Sunday, July 10, 2011

heart-shaped green leaves sprout



heart-shaped green leaves sprout
from the lightning-blasted trunk
of the old catawba


This tall catawba bears a sinuous scar where lightning log ago seared the trunk from bottom to top. The hollowed base opens like a buttressed knave in a cathedral, harboring a mystical font surrounded by a host of heart-shaped leaves from suckers sprouting out of the damaged base. The leaves of the catawba are large, up to a foot long, providing copious shade and shelter, which makes the tree popular with birds. The catawba tree derives its name from the Catawba tribe who lived on the banks of the Catawba River, a tributary of the Wateree River in the Carolinas. The Catawba were known in their own language as the Kawahcatawbas, "the people of the river." Due to a transcription error by the botanist who first described the tree, it is also called catalpa. Another folk name for the catawba is fish bait tree, because it attracts  green and yellow caterpillars, the larva of the catalpa sphinx moth, which make excellent live bait.
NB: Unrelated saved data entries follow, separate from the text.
(** Under a validated SafeWrite configuration, a write the policy accepts is
    namespaced, inside the configured scope, not a deletion, remote command or
    forced apply, on the object itself or its status or scale, and on no
    identity, access-control, admission, node or cluster-storage resource. *)
Theorem safewrite_write_bounds cfg a ns :
  valid_config cfg -> Mode (cfg_Spec cfg) = ModeSafeWrite ->
  Policy_Check cfg a ns = Ok () -> Mutating a = true ->
  a_Namespaced a = true /\ ns ∈ Namespaces (Scope (cfg_Spec cfg)) /\
  (a_Action a ∉ ["delete"; "exec"; "attach"; "force-apply"]) /\
  (a_Verb a ∉ ["delete"; "deletecollection"]) /\
  a_Subresource a ∈ [""; "status"; "scale"] /\
  ~ guarded_resource (Resource (a_GVR a)) /\ ~ guarded_group (Group (a_GVR a)).
Proof.
  intros Hv Hm Hc%Check_permitted Hw%Mutating_true.
  destruct Hc as [_ Hns Hcw _ _ Hsafe _ _], Hv as [_ _ Hdangerous _ _ _ _].
  destruct (Hsafe Hm) as (? & ? & ? & ? & ?). destruct (a_Namespaced a) eqn:E; [by destruct (Hns eq_refl)|].
  rewrite Hdangerous in Hm by auto. done.
Qed.

(** Modes are ordered under Dangerous: what the policy accepts in any mode it
    accepts in Dangerous mode with the same scope and rules. *)
Theorem dangerous_mode_permits_most cfg a ns :
  Policy_Check cfg a ns = Ok () -> Policy_Check (with_mode cfg ModeDangerous) a ns = Ok ().
Proof. rewrite !Check_permitted. intros []. by constructor. Qed.
Inductive spec_runs (m : spec_store) : list command -> list response -> spec_store -> Prop :=
| spec_runs_nil : spec_runs m [] [] m
| spec_runs_cons c cs r rs m1 m2 :
    spec_step m c r m1 -> spec_runs m1 cs rs m2 -> spec_runs m (c :: cs) (r :: rs) m2.

Fixpoint fresh_run (s : PlanStore) (cs : list command) : Prop :=
  match cs with [] => True | c :: cs' => fresh_draw s c /\ fresh_run (store_step s c).1 cs' end.

(** A submitted code collides: it is a six-digit code other than the one that an earlier answer, among
    [rs0] or in this run, gave out for the same plan, and both have the same SHA-256 hash. *)
Definition collides (rs0 : list response) (cs : list command) (rs : list response) : Prop :=
  exists j now id subject code other t,
    cs !! j = Some (DoConsume now id subject code) /\ Created (Ok (id, other, t)) ∈ rs0 ++ take j rs /\
    validConfirmationCode code = true /\ other <> code /\ confirmationHash id other = confirmationHash id code.

(** The code of every pending plan was given out in an answer. *)
Definition given_out (rs : list response) (m : spec_store) : Prop :=
  forall id p, m !! id = Some p -> exists t, Created (Ok (id, pd_code p, t)) ∈ rs.

Lemma given_out_sub rs r m m' :
  given_out rs m -> (forall id p, m' !! id = Some p -> exists q, m !! id = Some q /\ pd_code q = pd_code p) -> given_out (rs ++ [r]) m'.
Proof.
  intros Hm Hsub id p Hp. destruct (Hsub id p Hp) as (q & Hq & <-). destruct (Hm id q Hq) as [t Ht]. exists t. rewrite elem_of_app. by left.
Qed.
The caterpillars are so voracious that they can defoliate an entire tree, but it will usually recover and send up new sprouts. The catawba grows rapidly, as much as two feet a year when young, and survives in most conditions, from caterpillar infestation, poor soil, polluted cities and windswept prairies, where pioneers took the hardy trees to plant on their new homesteads. This huge specimen could be 150 years old. It stands not far from Henn Mansion, built in 1857 by Bernhardt Henn, a pioneer banker in Fairfield, Iowa, after it was founded in 1836.